How To De-Risk Your New Idea Using Google Adwords - Part 1 of 2 - _pius
http://blog.stevebarsh.com/barsh_bits/2009/01/5-surprising-ways-to-derisk-your-new-idea-using-google-adwords-part-1-of-2.html

======
patio11
I have seen, over and over again, this idea of making an AdWords account go to
a placeholder page to test out ideas that don't quite exist yet. It has
routinely been suggested by people who I would otherwise consider quite
intelligent and well-informed about marketing on the Internet.
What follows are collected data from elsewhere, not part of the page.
(* ===== verification/Prelude.v ===== *)
(** * dmw: a verification library

    dmw (src/dmw) is a C++ middleware layer over Fast DDS: contexts, Nodes,
    publishers, subscribers, services, actions, clocks, timers, parameters,
    wait sets and a graph of what discovery has seen.  This library models the
    parts of it that compute or keep state, and proves what makes them correct.
    dclpy (src/dclpy) is a Python client library over it; its C++ layer, which
    keeps native entities alive and runs native work off the Python threads, is
    modelled as well.  dclcpp has documents only.

    ** The files

    Data and pure functions:
    - [Prelude]: error codes and [Result] (include/dmw/error.hpp, result.hpp),
      fixed-width integers, hash containers with any iteration order, vector
      searches, runs of a step function, reachability of a step relation.
    - [Strings]: byte strings as [std::string] uses them.
    - [Identity]: GIDs, request ids, goal ids, the (high, low) sequence number
      (gid.hpp, request_id.hpp, src/impl/identity.hpp).
    - [Deadline]: wait timeouts, saturating steady deadlines (wait_timeout.hpp,
      src/impl/deadline.hpp).
    - [Arguments]: the command line grammar (arguments.hpp, src/arguments.cpp).
    - [Names]: name syntax, resolution, remapping, Node identity, transport
      names and action endpoint names (src/impl/name.hpp, graph_names.hpp,
      parts of node_impl.cpp and context_impl.cpp).
    - [Qos]: QoS descriptors, their Fast DDS form, compatibility, return codes
      (qos.hpp, src/impl/qos.hpp, src/impl/return_code.hpp).

    State of one Context:
    - [Clock], [Timer]: system, steady and ROS clocks, overrides, wake targets;
      the period grid, readiness, consumption (clock_impl.hpp, clock.cpp,
      timer_impl.hpp, timer.cpp).
    - [Parameters]: values, descriptors, literals and the parameter store
      (parameter.hpp, src/impl/parameter_store.cpp).
    - [Contexts]: operations, shutdown, teardown and the factories of a Context
      (src/impl/context.hpp, context_impl.cpp).
    - [Registries]: the DDS types and topics of a Context (src/impl/topic.hpp,
      context_impl.cpp).
    - [LockRanks]: the ranks of the mutexes (src/impl/lock_rank.hpp).
    - [Nodes]: the factories of a Node, with the graph subscriptions and the
      shutdown callbacks of what they make (src/impl/node_impl.cpp,
      client_impl.hpp, response.hpp, action_impl.cpp).
    - [NodeParameters]: creation and parameter methods of a Node.

    Discovery:
    - [Discovery]: the discovery graph (src/impl/discovery_graph.hpp), and
      [Subscriptions]: the callbacks of its subscribers, interleaved.
    - [Metadata]: the ROS 2 graph metadata message, its wire form, publishing
      and ingesting snapshots (src/impl/graph_metadata).
    - [Transport]: the listeners of a Context and its metadata transport,
      interleaved with changes of the graph (graph_metadata.cpp,
      process_lifetime.hpp, parts of discovery_graph.hpp and context_impl.cpp).
    - [GraphCandidates], [GraphSnapshot]: the endpoints, actions, topics and
      services of a graph, graph queries and graph events
      (src/impl/graph_candidates.cpp, graph_impl.hpp, src/graph.cpp).

    Communication:
    - [Endpoints]: publishers, subscribers and scratch samples.
    - [Events], [EventResults]: QoS event statuses and the Events that read
      them (event_parent_state, event_impl), and what they report.
    - [Services]: match counts and availability, the callback gate, waiting
      for a response target (src/impl/request.hpp, response.hpp,
      availability_wait_state.hpp).
    - [Servers]: pending requests, alone and interleaved (src/impl/server_impl).
    - [Clients]: requests, responses and waiting for a service
      (src/impl/client_impl).
    - [AvailabilityWait], [TargetWait]: waiting for a service and for a
      response target, interleaved with the notifications.
    - [Teardown]: QoS queries and destructors of clients and servers
      (client_impl, server_impl, action_impl).
    - [ActionGoals]: the action goal registry (action_common.hpp,
      src/impl/action_goal_registry).
    - [ActionServers], [ActionClients]: the two sides of an action
      (src/impl/action_impl).

    Waiting:
    - [Waitables]: guard conditions, reader conditions, registrations
      (guard_condition_impl, reader_wait_state.hpp, wait_result.hpp).
    - [Wakeup]: the control condition of a wait set, interleaved.
    - [WaitSet]: wait sets, their registrations and waits (wait_set_impl).
    - [WaitInvariant], [WaitResults]: the invariant of the wait sets of a
      process, and what adding, closing, waiting and triggering promise.

    The C++ layer of dclpy (src/dclpy/src):
    - [Entities]: an entity behind its leases (entity.hpp, error.hpp).
    - [NativeContexts]: the entities of a Context, the threads that drop their
      last owners, and its shutdown (context.hpp).
    - [NativeWaitSets]: wait sets and the claims, pins and leases they hold
      (wait_set.hpp, wait_set.cpp, waitable.hpp); [NativeWaitSetInvariant],
      [NativeWaitSetResults]: their invariant and what follows from it.
    - [NativeIo]: the dispatcher that runs native work on its own thread
      (native_io.hpp, native_io.cpp), and [Diagnostics]: the error texts of
      its records (include/dclpy/diagnostic.hpp); [NativeQueues], [NativeIoInvariant] and
      [NativeIoMethods]: its linked queues and mailboxes, its invariant, and
      that every method keeps it; [NativeIoResults]: what it promises.
    - [Fields]: the fields of a message seen from Python
      (include/dclpy/field.hpp).
    - [DeliveryJobs]: the jobs of services and actions; [RequestWork]: the
      owner of a request over the dispatcher (service_io.hpp, action_io.hpp,
      native_io_bind.cpp).

    ** How the model reads

    A class's data members are a [Record]; a method is a function from the
    state (and its arguments) to its result and the new state.  [Result<T>] is
    [Result T], with the code's error codes and messages.  A method that runs
    under one mutex is atomic, so a history is a list of operations and its
    state is [run step ops init].  Objects that point to each other live in
    one store: the [Store] of [Waitables] has the waitables by address, the
    [World] of [WaitSet] adds the wait sets, and [Events] adds its records.

    Where the code drops its lock within a method, the critical sections are
    the steps of an [Inductive] relation, and the theorems hold in every
    reachable state ([Servers], [Wakeup], [LockRanks], [Contexts],
    [Registries], [Subscriptions], [AvailabilityWait], [TargetWait], [ActionServers],
    [Transport], [Entities], [NativeContexts], [NativeWaitSets], [NativeIo],
    [RequestWork]);
    [Registries] does this for any number of threads, each a [Token] between two sections.  Where a
    thread waits and only the outcome matters ([Services], [Clients],
    [ActionClients]) a wait is a list of what it observes each time it wakes.
    [WaitSet.wait] is a list of turns.  A result [None] of such a function
    means that the call does not return: it still waits, or it locks a mutex
    that it holds.

    A factory of [Nodes] is a transaction: it runs in a monad whose [scoped]
    is a C++ local with a destructor, so every early return gives back what it
    holds.  A [DeliveryJobs.DeliveryJob] records the calls it makes on its
    server, with their answers, and a [NativeContexts.ContextWorld] the
    entities that were created and what became of them; the code keeps no such
    history.  The histories of wait sets ([WaitInvariant]) are sequences of
    whole operations and turns, although the code takes several mutexes in each.
    Integers are [Z] with the wrap-around the code's types have; octets
    are [Z] in [0, 256); an [unordered_map] is a [gmap] whose iteration order
    is left open ([HashOrder]), a [std::map] one that is read in the order of
    its keys.

    Code outside src/ is a parameter: the Fast DDS constants and conversions
    ([Services.Handles], [Qos.FastDuration], the unknown sequence number), the
    results of its calls ([Waitables.Dds], [Nodes.Calls], arguments elsewhere),
    Fast CDR's primitives ([Metadata.CdrCodec]), the clocks' readings, the
    [long double] comparison ([Deadline.WideCompare]), the parsing of
    floating-point literals, and the calls of pybind11 that read real numbers
    and convert text ([Fields.Casts], with the documented [Fields.CastLaws]).
    Each class has an instance, so that the
    definitions evaluate.  The participants that are alive when a view of the
    graph is read are an argument, since the code reads them later than the
    view.

    ** What is proved

    - Data conversions are exact: sequence numbers, QoS, transport names and
      metadata messages go to the middleware and back
      ([Identity.sequence_roundtrip], [Qos.endpoint_qos_roundtrip],
      [Names.transport_roundtrip], [Metadata.metadata_roundtrip]).
    - Invariants over every history: of the parameter store, the goal
      registry, the discovery graph, the pending requests, the registrations
      of all wait sets, the registries of a Context
      ([ActionGoals.goal_conservation], [Discovery.revision_tracks_changes],
      [Servers.capacity_never_exceeded], [WaitInvariant.registered_once],
      [Registries.topics_have_types]); a reader whose wait set a failed detach
      has poisoned is the exception ([WaitInvariant.reader_registered_twice]).
    - Subscribers of the graph: a drained one is never called again
      ([Subscriptions.drained_is_final]), and every other one has heard of the
      latest revision ([Subscriptions.latest_is_heard]).
    - Waiting: no wake-up is lost and every sleeper is woken
      ([Wakeup.no_lost_wakeup], [Wakeup.sleeper_is_woken]); what a wait
      reports, when adding returns, that closing ends and releases
      ([WaitResults]); an availability wait blocks only while its check fails,
      and finds what there is to find ([AvailabilityWait.blocked_in_vain],
      [AvailabilityWait.wait_finds]); what a listener reports reaches the wait
      for a target ([TargetWait.reports_reach_waiter]).
    - Refinement: an endpoint's events refine a ledger of reports
      ([EventResults.events_refine_ledger]), a graph event is level triggered
      ([GraphSnapshot.graph_event_spec]), what one participant publishes of its
      graph is what another one holds for it ([Metadata.snapshot_agreement]),
      and it is current once the callbacks are through
      ([Transport.published_is_current]).
    - Graph queries: the actions, topics and services reported are those the
      endpoints compose ([GraphCandidates.action_composition_spec],
      [GraphSnapshot.snapshot_counts]).
    - Services and actions: exclusive answers, identity of a request from
      client to server and back, transactions of acceptance and of results
      ([Servers.claim_exclusive], [Clients.request_response_correlation],
      [ActionServers]).
    - Nodes: factories are transactions, also over the graph subscriptions and
      shutdown callbacks ([Nodes.factories_are_transactions]), a server that was created is found by
      its own graph, parameters behind the gate are the store's ([Nodes],
      [NodeParameters]).
    - Shutdown: after it returns nothing runs ([Contexts.shutdown_complete_safe]);
      mutexes taken in rank order never deadlock ([LockRanks.no_deadlock]).
    - Native entities: a resource outlives its leases and closing completes
      ([Entities]); the native Context is shut down when
      nobody uses any of its entities, though threads that dropped one may still
      be destroying it ([NativeContexts.shutdown_is_last]); an entity is in one wait set at most,
      nothing that a wait set uses is destroyed under it, and its methods end
      ([NativeWaitSetResults]).
    - Native work: the dispatcher's slots, linked queues and rings refine two
      queues, one running job and a list of completions per route
      ([NativeIoResults.dispatcher_refines_scheduler]); tickets retire by their
      owner only, control transactions find room, the worker does not sleep
      through work ([NativeIoResults]).  A delivery ends, and what it reports is
      what it called on its server ([DeliveryJobs]); a request that is taken is answered or discarded
      ([RequestWork.work_settles]); an error text is UTF-8 whatever the message
      ([Diagnostics.diagnostic_is_text]).
    - Fields of a message: what the getter shows the setter takes back, with
      real numbers of both formats and text in UTF-8 and UTF-16
      ([Fields.field_roundtrip]).

    Some [Example]s record where the code falls short of its intent:
    [Servers.failed_attempt_breaks_exclusivity],
    [Servers.discard_race_disables_reader], [Discovery.qos_update_ignored],
    [Discovery.rebinding_breaks_references], [TargetWait.removal_missed],
    [Parameters.first_override_wins],
    [Names.dds_topic_taken_for_service], [Nodes.remapped_part_unavailable],
    [Nodes.refused_client_stays],
    [ActionServers.snapshot_strands_requests],
    [ActionServers.failed_attempt_strands_registration]; in [WaitResults]
    [registered_reader_blocks], [close_during_add_blocks],
    [trigger_lost_in_discarded_turn], [poll_spins] and [interest_detaches]; in
    [EventResults] [update_before_clear_pending] and
    [update_before_registration]; [GraphCandidates.participant_key_cut],
    [GraphCandidates.torn_view], [GraphSnapshot.add_server_listed],
    [Transport.discovery_thread_publishes], [NativeContexts.control_lost],
    [NativeContexts.shutdown_during_destruction],
    [NativeContexts.shutdown_during_drop] and
    [WaitInvariant.reader_registered_twice].

    ** Bounds

    Loops over a vector recurse on the list.  The loops of [read_request] and
    [read_response] recurse on the unread count, which is their bound in the
    code.  [WaitSet.close_loop] has fuel for one turn more than there are
    registrations ([WaitResults.close_releases] shows that this is enough), the
    notification loop of [Events] one turn more than there are records.
    Theorems that need a counter not to wrap say so: fewer than 2^64 callbacks,
    interrupts, notifications, threads or references, histories too short to
    overflow a [size_t], room for a factory's changes in the revision of the
    graph.

    ** Not modelled

    Allocation failure and the exceptions it raises; the Fast DDS entities
    themselves and the listener adaptors that forward to the modelled methods; the creation of
    the DDS participant but for its outcomes; the adaptors over a message
    type's support, which forward to generated code; Python objects and what
    keeps them alive (type_support.cpp, the pybind11 registrations), the Python
    library. *)

From Stdlib Require Export ZArith Lia.
From Stdlib Require Import Ascii String.
From stdpp Require Export base option list gmap numbers sorting strings.

Declare Scope dmw_scope.
Delimit Scope dmw_scope with dmw.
 _Have these people used AdWords in the last 3 years?_

Google is _not neutral at all_ about what content you put up behind the click.
If your page is content-free, their automated algorithms which calculate
Quality Score, a key metric which determines how much you pay, are going to
penalize you. If you use the landing page as a squeeze page (i.e. "sign up for
our mailing list for when we release!", the most frequent suggestion) your QS
will drop so low you will probably terminate your test quickly, after you
start getting charged 10 to 100 times the going rate for clicks.

AdWords will also manually ban an account they catch doing this. It stands to
reason for Google: they want people who click on ads to get what they
expected, not hear "Psyche! That positioning was just a marketing test. Well,
that will teach you to click on AdWords ads in the future, won't it?"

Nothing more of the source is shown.